CreekAngus said:
Angus Rocks said:
I don't have a problem with parentage testing but when line breeding gets done in a tight breeding situation how will can they tell?
I ain't going to pay Angus for their numbers to only get them manipulated to make the new hot sires look great and the older sires that still grow just as good look like crap with the numbers. I would way rather pay for Agboost that compares across all breeds rather then just one. Also believe they are way more accurate
You just nailed it. Currently the dna test can only tell you who it ain't related to, sort of. When we send in samples we have to tell the parentage and when they run the test they look for markers that reflect the supposed parentage. If it's a miss and the Daddy isn't the sire, they can't tell you through the dna who the sire really is. You have to give them your next best option who they then look for markers, again. Hypothetically you could use a Payweight son and get it registered to Payweight, because there are enough markers.
I'm going to, based off of the convo I had with the operation and Angus Association... disagree.

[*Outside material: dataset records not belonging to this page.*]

Lemma backfill_effective_date_fills_once_witness :
  exists row,
    In row [mk_stored_assessment 7 (Some 20080) None
              (mk_assessment (Some 1%N) (Some "Math") "Benchmark" "Winter" "2024-25"
                             (Some (58 # 1)%Q) None (Some 200))]
    /\ sa_assessment_id
         (with_effective_date (Some 20080)
            (mk_stored_assessment 7 (Some 20080) None
               (mk_assessment (Some 1%N) (Some "Math") "Benchmark" "Winter" "2024-25"
                              (Some (58 # 1)%Q) None (Some 200))))
       = sa_assessment_id row.
Proof.
  destruct (proj1 (proj2
              (backfill_effective_date_fills_once (fun t => t / 86400)
                 [mk_stored_assessment 7 (Some 20080) None
                    (mk_assessment (Some 1%N) (Some "Math") "Benchmark" "Winter"
                                   "2024-25" (Some (58 # 1)%Q) None (Some 200))]))
              (with_effective_date (Some 20080)
                 (mk_stored_assessment 7 (Some 20080) None
                    (mk_assessment (Some 1%N) (Some "Math") "Benchmark" "Winter"
                                   "2024-25" (Some (58 # 1)%Q) None (Some 200)))))
    as [row [Hin [Hid _]]].
  - left. reflexivity.
  - exists row. split; [exact Hin|exact Hid].
Defined.

(* ------------------------------------------------------------------------- *)
(** ** Migration: de-duplication before the unique index *)
(* ------------------------------------------------------------------------- *)

Lemma holds_some (b : bool) : Sql.holds (Some b) = b.
Proof. now destruct b. Qed.

Lemma superseded_by_holds (a a2 : stored_assessment) :
  Sql.holds (superseded_by a a2) = true <->
  a_enrollment_id (sa_columns a) <> None
  /\ assessment_window a = assessment_window a2
  /\ sa_assessment_id a < sa_assessment_id a2.
Proof.
  unfold superseded_by, assessment_window.
  rewrite !and3_holds, !andb_true_iff, is_not_null_holds, !holds_some.
  rewrite not_distinct_text, !String.eqb_eq, Z.ltb_lt.
  destruct (a_enrollment_id (sa_columns a)) as [e1|],
           (a_enrollment_id (sa_columns a2)) as [e2|];
    rewrite ?cmp3_holds, ?cmp3_null_l, ?cmp3_null_r, ?N.eqb_eq.
  - split.
    + intros [_ [-> [-> [-> [-> [-> Hlt]]]]]].
      split; [discriminate|]. split; [reflexivity|exact Hlt].
    + intros [_ [Hw Hlt]]. inversion Hw. repeat split; auto.
  - split; [intros [_ [H _]]; discriminate|intros [_ [Hw _]]; discriminate].
  - split; [intros [H _]; discriminate|intros [H _]; now contradiction H].
  - split; [intros [H _]; discriminate|intros [H _]; now contradiction H].
Qed.

Lemma deduplicate_In (table : list stored_assessment) (a : stored_assessment) :
  In a (deduplicate_assessments table) <->
  In a table /\ forall a2, In a2 table -> Sql.holds (superseded_by a a2) = false.
Proof.
  unfold deduplicate_assessments, sql_delete_using.
  rewrite filter_In, negb_true_iff. split; intros [Hin H]; (split; [exact Hin|]).
  - intros a2 Ha2. apply not_true_is_false. intros Hs.
    assert (E : existsb (fun a2 => Sql.holds (superseded_by a a2)) table = true)
      by (apply existsb_exists; now exists a2).
    congruence.
  - apply not_true_is_false. intros E. apply existsb_exists in E.
    destruct E as [a2 [Ha2 Hs]]. rewrite (H a2 Ha2) in Hs. discriminate.
Qed.

Lemma greatest_by {A} (f : A -> Z) (l : list A) (x : A) :
  In x l -> exists m, In m l /\ forall y, In y l -> f y <= f m.
Proof.
  intros Hx. assert (Hne : l <> []) by (intros ->; destruct Hx). clear Hx.
  induction l as [|h l IH]; [congruence|].
  destruct l as [|h' l'].
  - exists h. split; [now left|]. intros y [<-|[]]. lia.
  - destruct IH as [m [Hm Hmax]]; [discriminate|].
    destruct (Z.le_gt_cases (f h) (f m)) as [Hle|Hgt].
    + exists m. split; [now right|]. intros y [<-|Hy]; [exact Hle|now apply Hmax].
    + exists h. split; [now left|]. intros y [<-|Hy]; [lia|].
      specialize (Hmax y Hy). lia.
Qed.

Lemma assessment_window_eq_dec (a b : stored_assessment) :
  {assessment_window a = assessment_window b}
  + {assessment_window a <> assessment_window b}.
Proof.
  repeat decide equality; try apply N.eq_dec; try apply Ascii.ascii_dec.
Qed.

(** X4.  After the de-duplicating DELETE two rows that have an enrollment and
    agree on enrollment, subject, type, period and year have the same
    assessment_id, so with [assessment_id] a key they are the same row and
    the unique index [uq_assessment_unique_window] can be built.  The DELETE
    only removes rows, and a second run removes nothing more. *)
Theorem deduplicate_makes_windows_unique (table : list stored_assessment) :
  (forall a b, In a (deduplicate_assessments table) ->
               In b (deduplicate_assessments table) ->
               a_enrollment_id (sa_columns a) <> None ->
               assessment_window a = assessment_window b ->
               sa_assessment_id a = sa_assessment_id b)
  /\ (forall a, In a (deduplicate_assessments table) -> In a table)
  /\ deduplicate_assessments (deduplicate_assessments table)
     = deduplicate_assessments table.
Proof.
  split; [|split].
  - intros a b Ha Hb Hn Hw.
    apply deduplicate_In in Ha. destruct Ha as [Ha Hna].
    apply deduplicate_In in Hb. destruct Hb as [Hb Hnb].
    destruct (Z.lt_total (sa_assessment_id a) (sa_assessment_id b))
      as [Hlt|[Heq|Hgt]]; [|exact Heq|].
    + exfalso. specialize (Hna b Hb).
      rewrite (proj2 (superseded_by_holds a b)) in Hna; [discriminate|auto].
    + exfalso. specialize (Hnb a Ha).
      rewrite (proj2 (superseded_by_holds b a)) in Hnb; [discriminate|].
      split; [|split; [now symmetry|lia]].
      unfold assessment_window in Hw. inversion Hw. congruence.
  - intros a Ha. now apply deduplicate_In in Ha.
  - unfold deduplicate_assessments at 1. unfold sql_delete_using.
    apply filter_all. intros a Ha. apply negb_true_iff.
    apply not_true_is_false. intros E. apply existsb_exists in E.
    destruct E as [a2 [Ha2 Hs]].
    apply deduplicate_In in Ha. destruct Ha as [_ Hna].
    apply deduplicate_In in Ha2. destruct Ha2 as [Ha2 _].
    rewrite (Hna a2 Ha2) in Hs. discriminate.
Qed.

To my understanding, when called on about possible problem with the sample used is "it was two markers off of being a match"... which told me that it could still be a son of same sire. But what they were conveying is, the sample on file was deteriorated and could have potentially been the reason it was off.
New sample was mailed Saturday.
I want to be clear since Branded is making my small molehill into a mountain... this bull was purchased in 2015 to cover commercial cows. It was purchased because it was a heifer bull by genetics. It was purchased because of the reputation of said breeder.
Having said that, once we started needing coverage on our purebreds... we chose him to clean them up because we loved his calves for the last few years. We did not make a bad decision there. We're happy with those results.
The only thing I'm frustrated over, is the genomics came back with a 46 milk. Way higher than I like.
Parentage doesn't mean a whole lot on commercials as long as you aren't getting 100lbs + on heifers that can't calve them. We got lucky.
Parentage means everything now that we run PB. All but two bulls and our calves for this year have been genomic/parent verified. We do not purchase anything without that now. Those other bulls will never see a PB.